Entries shown:
☆ ☆ ☆ ☆ ☆
(* ===== verification/TempFile.v ===== *)
(** * Temporary files

    What the tuplestores need of [backend/storage/file/buffile.c]: a sequence of
    bytes with a position, which is written at its end.  A position is a pair of
    the number of a segment and an offset, as [BufFileTell] returns it. *)

From S2P Require Import Prelude.

Definition MAX_PHYSICAL_FILESIZE : Z := 0x40000000.

Inductive seek_whence := SEEK_SET | SEEK_CUR | SEEK_END.

Definition short_read {A} : outcome A := ereport ERRCODE_SYSTEM_ERROR (lit "could not read from temporary file").

(** [BufFileCreateTemp], [BufFileTell], [BufFileSeek] (false for EOF),
    [BufFileWrite] and [BufFileReadCommon] *)
Class TempFile (F : Type) := {
  tmp_create : F;
  tmp_tell : F → Z * Z;
  tmp_seek : F → Z → Z → seek_whence → outcome (bool * F);
  tmp_write : F → list Z → outcome F;
  tmp_read : F → Z → bool → bool → outcome (list Z * F)
}.

(** a pair that stands for a position of the whole file *)
Definition points_to (q : Z * Z) (p : Z) : Prop := 0 ≤ q.1 ∧ 0 ≤ q.2 ∧ q.1 * MAX_PHYSICAL_FILESIZE + q.2 = p.

Class TempFileLaws (F : Type) `{TempFile F} := {
  (** the contents and the position of a file *)
  file_at : F → list Z → Z → Prop;
  file_create : file_at tmp_create [] 0;
  file_range f bs p : file_at f bs p → 0 ≤ p ≤ Z.of_nat (length bs);
  file_tell f bs p : file_at f bs p → points_to (tmp_tell f) p;
  file_seek f bs p q o :
    file_at f bs p → points_to q o → o ≤ Z.of_nat (length bs) → ∃ f', tmp_seek f q.1 q.2 SEEK_SET = Ok (true, f') ∧ file_at f' bs o;
  file_seek_cur f bs p d :
    file_at f bs p → 0 ≤ p + d ≤ Z.of_nat (length bs) → ∃ f', tmp_seek f 0 d SEEK_CUR = Ok (true, f') ∧ file_at f' bs (p + d);
  file_seek_before f bs p d : file_at f bs p → p + d < 0 → ∃ f', tmp_seek f 0 d SEEK_CUR = Ok (false, f') ∧ file_at f' bs p;
  file_write f bs data :
    file_at f bs (Z.of_nat (length bs)) → ∃ f', tmp_write f data = Ok f' ∧ file_at f' (bs ++ data) (Z.of_nat (length (bs ++ data)));
  (** a read returns what is there, and fails where less is there than [exact] and [eofOK] allow *)
  file_read f bs p n exact eofOK :
    file_at f bs p → 0 ≤ n →
    let data := take (Z.to_nat n) (drop (Z.to_nat p) bs) in
    let got := Z.of_nat (length data) in
    if exact && negb (got =? n) && negb ((got =? 0) && eofOK) then tmp_read f n exact eofOK = short_read
    else ∃ f', tmp_read f n exact eofOK = Ok (data, f') ∧ file_at f' bs (p + got)
}.
(* ===== verification/TuplestoreFile.v ===== *)
(** * Tuples in a temporary file

    The contents of the file of a tuplestore, and what reading at the boundary
    of a tuple does, forward and backward; then the invariant of the abstract
    store. *)

From S2P Require Import Prelude Float8 TempFile Tuplestore TuplestoreSpec.

(** ** Encoding *)

(** the length word of a tuple counts itself *)
Definition tuple_word (t : list Z) : Z := Z.of_nat (length t) + 4.

(** a tuple in a file; the length is repeated if the file can be read backward *)
Definition enc (b : bool) (t : list Z) : list Z :=
  le_bytes 4 (tuple_word t) ++ t ++ (if b then le_bytes 4 (tuple_word t) else []).

Definition encode (b : bool) (ts : list (list Z)) : list Z := concat (enc b <$> ts).

(** the position of tuple [i] *)
Definition off (b : bool) (ts : list (list Z)) (i : nat) : Z := Z.of_nat (length (encode b (take i ts))).

Lemma encode_app b ts us : encode b (ts ++ us) = encode b ts ++ encode b us.
Proof. unfold encode. by rewrite fmap_app, concat_app. Qed.

Lemma encode_single b t : encode b [t] = enc b t.
Proof. unfold encode. cbn. by rewrite app_nil_r. Qed.

Lemma encode_split b ts i t :
  ts !! i = Some t → encode b ts = encode b (take i ts) ++ enc b t ++ encode b (drop (S i) ts).
Proof. intros Hi. rewrite <- encode_single, <- !encode_app. f_equal. symmetry. by apply take_drop_middle. Qed.
(** reading starts: the file moves to the position of the active pointer *)
Lemma start_reading st a k f q p :
  write_rel st a k f → common st a k → a_inv a → as_ptrs a !! as_active a = Some q → active st = Ok p →
  ∃ f', (if rp_eof p then Ok st else seek_to st (rp_offset p)) = Ok (set_file st f')
        ∧ read_rel (set_status (set_file st f') TSS_READFILE (tmp_tell f)) a k f'.
Proof.
  intros [Hst [Hf Hback Hdata] Ht Hp] HC HI Hq Ha. unfold active in Ha. rewrite (cm_active _ _ _ HC) in Ha.
  destruct (ptrs_lookup _ _ _ Hp _ _ Hq) as (p' & Hp' & [[Hfl Heof] Hoff]). rewrite Hp' in Ha. cbn in Ha. simplify_eq.
  assert (ptrs_rel (at_file k (ts_backward st) (kept a k) (Some (as_active a))) (ts_readptrs st) (as_ptrs a)) as Hp2.
  { apply (ptrs_mono _ _ _ _ Hp). intros i p' q' _ [Hs Hc]. split; [done|]. intros He _. by apply Hc. }
  pose proof (file_tell _ _ _ Ht) as Hpt. destruct (rp_eof p) eqn:Hpe.
  - exists f. split; [f_equal; destruct st; cbn in *; by rewrite Hf|]. constructor; try done; cbn.
    intros q' Hq'. simplify_eq. unfold boundary. rewrite <- Heof, off_end; done.
  - specialize (Hoff (eq_sym Heof) ltac:(done)).
    destruct (file_seek f _ _ _ _ Ht Hoff) as (f' & Hs & Ht'); [apply off_le|].
    exists f'. unfold seek_to, file_of. rewrite Hf. cbn. rewrite Hs. split; [done|]. constructor; cbn; try done.
    intros q' Hq'. simplify_eq. unfold boundary. by rewrite <- Heof.
Qed.

Lemma get_sim st a q forward :
  rel st a → a_inv a → as_ptrs a !! as_active a = Some q → (forward = false → back_ok a q 1) →
  ∃ r st', tuplestore_gettuple chunk_space st forward = Ok (r, st') ∧ fst <$> r = (a_get a q forward).1 ∧ rel st' (a_get a q forward).2.
Proof.
  intros HR HI Hq Hback. destruct (rel_active _ _ _ HR Hq) as (p & Ha & Hfl & Heof). unfold tuplestore_gettuple.
  destruct HR as [k C R|k f C R|k f C R].
  - rewrite (mr_status _ _ _ R). destruct forward; [by eapply get_mem_forward|]. by eapply get_mem_backward; [..|apply Hback].
  - rewrite (wr_status _ _ _ _ R), Ha. cbn [mbind outcome_bind]. destruct (rp_eof p && forward) eqn:Hef.
    + apply andb_true_iff in Hef as [He ->]. exists None, st. split; [done|]. cbn. unfold a_get_forward. rewrite <- Heof, He.
      split; [done|]. by apply (rel_write _ _ k f).
    + destruct (start_reading st a k f q p R C HI Hq Ha) as (f' & Hs & HR'). unfold file_of. rewrite (fr_file _ _ _ _ (wr_file _ _ _ _ R)).
      cbn [deref mbind outcome_bind]. rewrite Hs. cbn [mbind outcome_bind]. eapply get_read; [exact HR'|by destruct C|done..].
  - rewrite (rr_status _ _ _ _ R). by eapply get_read.
Qed.
End Get.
☆ ☆ ☆ ☆ ☆
What you have to do:
All of the entries should be transcribed exactly as they appear.

Response:
(* ===== verification/TempFile.v ===== *)
(** * Temporary files

    What the tuplestores need of [backend/storage/file/buffile.c]: a sequence of
    bytes with a position, which is written at its end.  A position is a pair of
    the number of a segment and an offset, as [BufFileTell] returns it. *)

From S2P Require Import Prelude.

Definition MAX_PHYSICAL_FILESIZE : Z := 0x40000000.

Inductive seek_whence := SEEK_SET | SEEK_CUR | SEEK_END.

Definition short_read {A} : outcome A := ereport ERRCODE_SYSTEM_ERROR (lit "could not read from temporary file").

(** [BufFileCreateTemp], [BufFileTell], [BufFileSeek] (false for EOF),
    [BufFileWrite] and [BufFileReadCommon] *)
Class TempFile (F : Type) := {
  tmp_create : F;
  tmp_tell : F → Z * Z;
  tmp_seek : F → Z → Z → seek_whence → outcome (bool * F);
  tmp_write : F → list Z → outcome F;
  tmp_read : F → Z → bool → bool → outcome (list Z * F)
}.

(** a pair that stands for a position of the whole file *)
Definition points_to (q : Z * Z) (p : Z) : Prop := 0 ≤ q.1 ∧ 0 ≤ q.2 ∧ q.1 * MAX_PHYSICAL_FILESIZE + q.2 = p.

Class TempFileLaws (F : Type) `{TempFile F} := {
  (** the contents and the position of a file *)
  file_at : F → list Z → Z → Prop;
  file_create : file_at tmp_create [] 0;
  file_range f bs p : file_at f bs p → 0 ≤ p ≤ Z.of_nat (length bs);
  file_tell f bs p : file_at f bs p → points_to (tmp_tell f) p;
  file_seek f bs p q o :
    file_at f bs p → points_to q o → o ≤ Z.of_nat (length bs) → ∃ f', tmp_seek f q.1 q.2 SEEK_SET = Ok (true, f') ∧ file_at f' bs o;
  file_seek_cur f bs p d :
    file_at f bs p → 0 ≤ p + d ≤ Z.of_nat (length bs) → ∃ f', tmp_seek f 0 d SEEK_CUR = Ok (true, f') ∧ file_at f' bs (p + d);
  file_seek_before f bs p d : file_at f bs p → p + d < 0 → ∃ f', tmp_seek f 0 d SEEK_CUR = Ok (false, f') ∧ file_at f' bs p;
  file_write f bs data :
    file_at f bs (Z.of_nat (length bs)) → ∃ f', tmp_write f data = Ok f' ∧ file_at f' (bs ++ data) (Z.of_nat (length (bs ++ data)));
  (** a read returns what is there, and fails where less is there than [exact] and [eofOK] allow *)
  file_read f bs p n exact eofOK :
    file_at f bs p → 0 ≤ n →
    let data := take (Z.to_nat n) (drop (Z.to_nat p) bs) in
    let got := Z.of_nat (length data) in
    if exact && negb (got =? n) && negb ((got =? 0) && eofOK) then tmp_read f n exact eofOK = short_read
    else ∃ f', tmp_read f n exact eofOK = Ok (data, f') ∧ file_at f' bs (p + got)
}.
(* ===== verification/TuplestoreFile.v ===== *)
(** * Tuples in a temporary file

    The contents of the file of a tuplestore, and what reading at the boundary
    of a tuple does, forward and backward; then the invariant of the abstract
    store. *)

From S2P Require Import Prelude Float8 TempFile Tuplestore TuplestoreSpec.

(** ** Encoding *)

(** the length word of a tuple counts itself *)
Definition tuple_word (t : list Z) : Z := Z.of_nat (length t) + 4.

(** a tuple in a file; the length is repeated if the file can be read backward *)
Definition enc (b : bool) (t : list Z) : list Z :=
  le_bytes 4 (tuple_word t) ++ t ++ (if b then le_bytes 4 (tuple_word t) else []).

Definition encode (b : bool) (ts : list (list Z)) : list Z := concat (enc b <$> ts).

(** the position of tuple [i] *)
Definition off (b : bool) (ts : list (list Z)) (i : nat) : Z := Z.of_nat (length (encode b (take i ts))).

Lemma encode_app b ts us : encode b (ts ++ us) = encode b ts ++ encode b us.
Proof. unfold encode. by rewrite fmap_app, concat_app. Qed.

Lemma encode_single b t : encode b [t] = enc b t.
Proof. unfold encode. cbn. by rewrite app_nil_r. Qed.

Lemma encode_split b ts i t :
  ts !! i = Some t → encode b ts = encode b (take i ts) ++ enc b t ++ encode b (drop (S i) ts).
Proof. intros Hi. rewrite <- encode_single, <- !encode_app. f_equal. symmetry. by apply take_drop_middle. Qed.
(** reading starts: the file moves to the position of the active pointer *)
Lemma start_reading st a k f q p :
  write_rel st a k f → common st a k → a_inv a → as_ptrs a !! as_active a = Some q → active st = Ok p →
  ∃ f', (if rp_eof p then Ok st else seek_to st (rp_offset p)) = Ok (set_file st f')
        ∧ read_rel (set_status (set_file st f') TSS_READFILE (tmp_tell f)) a k f'.
Proof.
  intros [Hst [Hf Hback Hdata] Ht Hp] HC HI Hq Ha. unfold active in Ha. rewrite (cm_active _ _ _ HC) in Ha.
  destruct (ptrs_lookup _ _ _ Hp _ _ Hq) as (p' & Hp' & [[Hfl Heof] Hoff]). rewrite Hp' in Ha. cbn in Ha. simplify_eq.
  assert (ptrs_rel (at_file k (ts_backward st) (kept a k) (Some (as_active a))) (ts_readptrs st) (as_ptrs a)) as Hp2.
  { apply (ptrs_mono _ _ _ _ Hp). intros i p' q' _ [Hs Hc]. split; [done|]. intros He _. by apply Hc. }
  pose proof (file_tell _ _ _ Ht) as Hpt. destruct (rp_eof p) eqn:Hpe.
  - exists f. split; [f_equal; destruct st; cbn in *; by rewrite Hf|]. constructor; try done; cbn.
    intros q' Hq'. simplify_eq. unfold boundary. rewrite <- Heof, off_end; done.
  - specialize (Hoff (eq_sym Heof) ltac:(done)).
    destruct (file_seek f _ _ _ _ Ht Hoff) as (f' & Hs & Ht'); [apply off_le|].
    exists f'. unfold seek_to, file_of. rewrite Hf. cbn. rewrite Hs. split; [done|]. constructor; cbn; try done.
    intros q' Hq'. simplify_eq. unfold boundary. by rewrite <- Heof.
Qed.

Lemma get_sim st a q forward :
  rel st a → a_inv a → as_ptrs a !! as_active a = Some q → (forward = false → back_ok a q 1) →
  ∃ r st', tuplestore_gettuple chunk_space st forward = Ok (r, st') ∧ fst <$> r = (a_get a q forward).1 ∧ rel st' (a_get a q forward).2.
Proof.
  intros HR HI Hq Hback. destruct (rel_active _ _ _ HR Hq) as (p & Ha & Hfl & Heof). unfold tuplestore_gettuple.
  destruct HR as [k C R|k f C R|k f C R].
  - rewrite (mr_status _ _ _ R). destruct forward; [by eapply get_mem_forward|]. by eapply get_mem_backward; [..|apply Hback].
  - rewrite (wr_status _ _ _ _ R), Ha. cbn [mbind outcome_bind]. destruct (rp_eof p && forward) eqn:Hef.
    + apply andb_true_iff in Hef as [He ->]. exists None, st. split; [done|]. cbn. unfold a_get_forward. rewrite <- Heof, He.
      split; [done|]. by apply (rel_write _ _ k f).
    + destruct (start_reading st a k f q p R C HI Hq Ha) as (f' & Hs & HR'). unfold file_of. rewrite (fr_file _ _ _ _ (wr_file _ _ _ _ R)).
      cbn [deref mbind outcome_bind]. rewrite Hs. cbn [mbind outcome_bind]. eapply get_read; [exact HR'|by destruct C|done..].
  - rewrite (rr_status _ _ _ _ R). by eapply get_read.
Qed.
End Get.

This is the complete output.